TASK GOAL — Find the line containing "ao_open : pa_attempt_number" in the listing below. Repeat it exactly, along with each following line up to and including the one containing "ao_ambiguous : ambiguous a →".

DATASET EXCERPTS —

Lemma assert_ok t ids found :
  assert_accounts_authorized t ids found = Ok () ↔
  (∀ i, i ∈ ids → i ∈ sa_id <$> found) ∧
  (∀ a, a ∈ found → sa_status a ≠ QUARANTINED ∧ sa_tenant_id a = t).
Proof.
  assert (∀ {A B} (f : A → B) (p : A → bool) (l : list A),
    f <$> List.filter p l = [] ↔ ∀ x, x ∈ l → p x = false) as Hnil.
  { intros A B f p l. split.
    - intros H%fmap_nil_inv x Hx. destruct (p x) eqn:E; [|done].
      assert (x ∈ List.filter p l) as Hin by (apply list_elem_of_In, filter_In; by rewrite <- list_elem_of_In).
      rewrite H in Hin. by apply elem_of_nil in Hin.
    - intros H. by rewrite (filter_none p l). }
  unfold assert_accounts_authorized.
  rewrite <- (list_fmap_id (List.filter _ ids)).
  destruct (id <$> List.filter _ ids) as [|m ms] eqn:E1; cycle 1.
  { split; [done|]. intros [Hin _]. rewrite (filter_none _ ids) in E1; [done|].
    intros i Hi. by rewrite bool_decide_eq_true_2 by auto. }
  rewrite Hnil in E1.
  destruct (sa_id <$> List.filter _ found) as [|q qs] eqn:E2; cycle 1.
  { split; [done|]. intros [_ Hf]. rewrite (filter_none _ found) in E2; [done|].
    intros a Ha. apply bool_decide_eq_false_2. by apply Hf. }
  rewrite Hnil in E2.
  destruct (sa_id <$> List.filter (λ a, negb _) found) as [|f fs] eqn:E3; cycle 1.
  { split; [done|]. intros [_ Hf]. rewrite (filter_none _ found) in E3; [done|].
    intros a Ha. rewrite bool_decide_eq_true_2; [done|]. by apply Hf. }
  rewrite Hnil in E3. split; [intros _|done]. split.
  - intros i Hi. specialize (E1 i Hi). apply negb_false_iff, bool_decide_eq_true in E1. done.
  - intros a Ha. specialize (E2 a Ha). specialize (E3 a Ha). apply bool_decide_eq_false in E2.
    apply negb_false_iff, bool_decide_eq_true in E3. done.
Qed.
(* ===== verification/Publishing.v ===== *)
(** * Publishing jobs, their claims and their attempts
    (publishing/models.py, publishing/repository.py, publishing/job_claiming.py,
    publishing/failure_classification.py, publishing/attempt_lifecycle.py)

    The rows of publishing, the lease a worker takes on a job, the recovery of
    leases that ran out, and the two ends of an attempt. *)
From S2P Require Import Prelude PyStr Json Calendar Tables RunModels Execute Quota Accounts Providers Variants.
From stdpp Require Import sorting gmap strings.

Module PublishingJobStatus.
Inductive t :=
  | PENDING | SCHEDULED | CLAIMED | RUNNING | SUCCEEDED | SUCCEEDED_DRY_RUN | FAILED | CANCELLED | DEAD
  | MANUAL_REQUIRED.
#[global] Instance t_eq_dec : EqDecision t.
Proof. solve_decision. Defined.
Definition value (s : t) : string :=
  match s with
  | PENDING => "pending" | SCHEDULED => "scheduled" | CLAIMED => "claimed" | RUNNING => "running"
  | SUCCEEDED => "succeeded" | SUCCEEDED_DRY_RUN => "succeeded_dry_run" | FAILED => "failed"
  | CANCELLED => "cancelled" | DEAD => "dead" | MANUAL_REQUIRED => "manual_required"
  end.
End PublishingJobStatus.

Module PublishingAttemptStatus.
Inductive t := PREPARED | SUCCEEDED | FAILED_TRANSIENT | FAILED_PERMANENT | AMBIGUOUS.
#[global] Instance t_eq_dec : EqDecision t.
Proof. solve_decision. Defined.
End PublishingAttemptStatus.
(* ===== verification/PublishingRows.v ===== *)
(** * The rows of publishing, job by job

    The tables of publishing seen as one view per job, the invariant of the
    rows, and what preparing, failing and finishing an attempt do to it. *)
From S2P Require Import Prelude PyStr Json Calendar Tables RunModels Quota Accounts Providers Variants Publishing.
From stdpp Require Import sorting gmap strings pretty.

Module PublishingRows.
Import Accounts Providers Variants Publishing.
Local Open Scope string_scope.
Local Open Scope list_scope.
Local Open Scope Z_scope.

(** ** Keys of attempts *)

Lemma attempt_key_inj k1 k2 n1 n2 :
  0 <= n1 → 0 <= n2 → build_attempt_key k1 n1 = build_attempt_key k2 n2 → k1 = k2 ∧ n1 = n2.
Proof.
  intros H1 H2. unfold build_attempt_key.
  change (":attempt:" +:+ PyStr.of_Z n1) with (":attempt" +:+ String ":" (PyStr.of_Z n1)).
  change (":attempt:" +:+ PyStr.of_Z n2) with (":attempt" +:+ String ":" (PyStr.of_Z n2)).
  rewrite <- !PyStr.append_assoc.
  intros [Hk Hn]%PyStr.last_sep_inj; [|by apply PyStr.of_Z_lacks..].
  apply Calendar.append_inj in Hk as [-> _]; [|done]. split; [done|]. by apply (inj pretty) in Hn.
Qed.

(** ** Rows by job *)

Section views.
Implicit Types (r : Rows) (k : string).

Definition jobs_of k r : list PublishingJob := List.filter (λ j, bool_decide (pj_id j = k)) (rw_jobs r).
Definition attempts_of k r : list PublishingAttempt :=
  List.filter (λ a, bool_decide (pa_publishing_job_id a = k)) (rw_attempts r).
Definition posts_of k r : list PublishedPost :=
  List.filter (λ p, bool_decide (pp_publishing_job_id p = k)) (rw_posts r).

Definition View : Type := list PublishingJob * list PublishingAttempt * list PublishedPost.
Definition view k r : View := (jobs_of k r, attempts_of k r, posts_of k r).

Definition ambiguous (a : PublishingAttempt) : Prop := pa_status a = PublishingAttemptStatus.AMBIGUOUS.

(** What holds of an attempt of the job [j] with the posts [ps]. *)
Record attempt_ok (j : PublishingJob) (attempts : list PublishingAttempt) (ps : list PublishedPost)
    (a : PublishingAttempt) : Prop := {
  ao_key : pa_attempt_key a = build_attempt_key (pj_idempotency_key j) (pa_attempt_number a);
  ao_number : 1 <= pa_attempt_number a <= pj_retry_count j + 1;
  ao_open : pa_attempt_number a = pj_retry_count j + 1 →
    pa_status a = PublishingAttemptStatus.PREPARED ∨ pa_status a = PublishingAttemptStatus.SUCCEEDED;
  ao_succeeded : pa_status a = PublishingAttemptStatus.SUCCEEDED → ps ≠ [];
  ao_ambiguous : ambiguous a →
    pj_status j = PublishingJobStatus.MANUAL_REQUIRED ∧
    Forall (λ b, pa_attempt_number b <= pa_attempt_number a) attempts;
}.

Definition view_ok (v : View) : Prop :=
  let '(js, attempts, ps) := v in
  match js with
  | [] => attempts = [] ∧ ps = []
  | [j] => 0 <= pj_retry_count j ∧ NoDup (pa_attempt_number <$> attempts) ∧
           Forall (attempt_ok j attempts ps) attempts ∧ (length ps ≤ 1)%nat
  | _ => False
  end.

(** The invariant of the rows. *)
Record rows_ok r : Prop := {
  ok_view : ∀ k, view_ok (view k r);
  ok_keys : NoDup (pj_idempotency_key <$> rw_jobs r);
}.

Definition settled k r : Prop := posts_of k r ≠ [] ∨ Exists ambiguous (attempts_of k r).

Lemma elem_of_jobs_of k r j : j ∈ jobs_of k r ↔ j ∈ rw_jobs r ∧ pj_id j = k.
Proof. unfold jobs_of. by rewrite list_elem_of_In, filter_In, <- list_elem_of_In, bool_decide_eq_true. Qed.
Lemma elem_of_attempts_of k r a : a ∈ attempts_of k r ↔ a ∈ rw_attempts r ∧ pa_publishing_job_id a = k.
Proof. unfold attempts_of. by rewrite list_elem_of_In, filter_In, <- list_elem_of_In, bool_decide_eq_true. Qed.

Lemma row_of_jobs_of k r : row_of k r = head (jobs_of k r).
Proof.
  unfold row_of, Models.row_by, jobs_of. induction (rw_jobs r) as [|j l IH]; [done|]. simpl. by case_bool_decide.
Qed.

(** The one row of a job, with its attempts and posts. *)
Lemma view_of_row k r j :
  rows_ok r → row_of k r = Some j →
  jobs_of k r = [j] ∧ pj_id j = k ∧ 0 <= pj_retry_count j ∧ NoDup (pa_attempt_number <$> attempts_of k r) ∧
  Forall (attempt_ok j (attempts_of k r) (posts_of k r)) (attempts_of k r) ∧ (length (posts_of k r) ≤ 1)%nat.
Proof.
  intros Hok Hj. rewrite row_of_jobs_of in Hj. pose proof (ok_view _ Hok k) as Hv. unfold view, view_ok in Hv.
  destruct (jobs_of k r) as [|j' [|]] eqn:E; [done| |done]. injection Hj as ->.
  assert (j ∈ jobs_of k r) as [_ Hid]%elem_of_jobs_of by (rewrite E; by left). done.
Qed.

Lemma jobs_of_row k r : rows_ok r → row_of k r = None → view k r = ([], [], []).
Proof.
  intros Hok Hj. rewrite row_of_jobs_of in Hj. pose proof (ok_view _ Hok k) as Hv. unfold view, view_ok in *.
  destruct (jobs_of k r) as [|j' [|]]; [|done..]. by destruct Hv as [-> ->].
Qed.

Lemma jobs_of_elem r j : rows_ok r → j ∈ rw_jobs r → row_of (pj_id j) r = Some j.
Proof.
  intros Hok Hj. rewrite row_of_jobs_of. pose proof (ok_view _ Hok (pj_id j)) as Hv. unfold view, view_ok in Hv.
  assert (j ∈ jobs_of (pj_id j) r) as Hin by by apply elem_of_jobs_of.
  destruct (jobs_of (pj_id j) r) as [|j' [|]] eqn:E; [by apply elem_of_nil in Hin| |done].
  by apply list_elem_of_singleton in Hin as ->.
Qed.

ANSWER BOX —
  ao_open : pa_attempt_number a = pj_retry_count j + 1 →
    pa_status a = PublishingAttemptStatus.PREPARED ∨ pa_status a = PublishingAttemptStatus.SUCCEEDED;
  ao_succeeded : pa_status a = PublishingAttemptStatus.SUCCEEDED → ps ≠ [];
  ao_ambiguous : ambiguous a →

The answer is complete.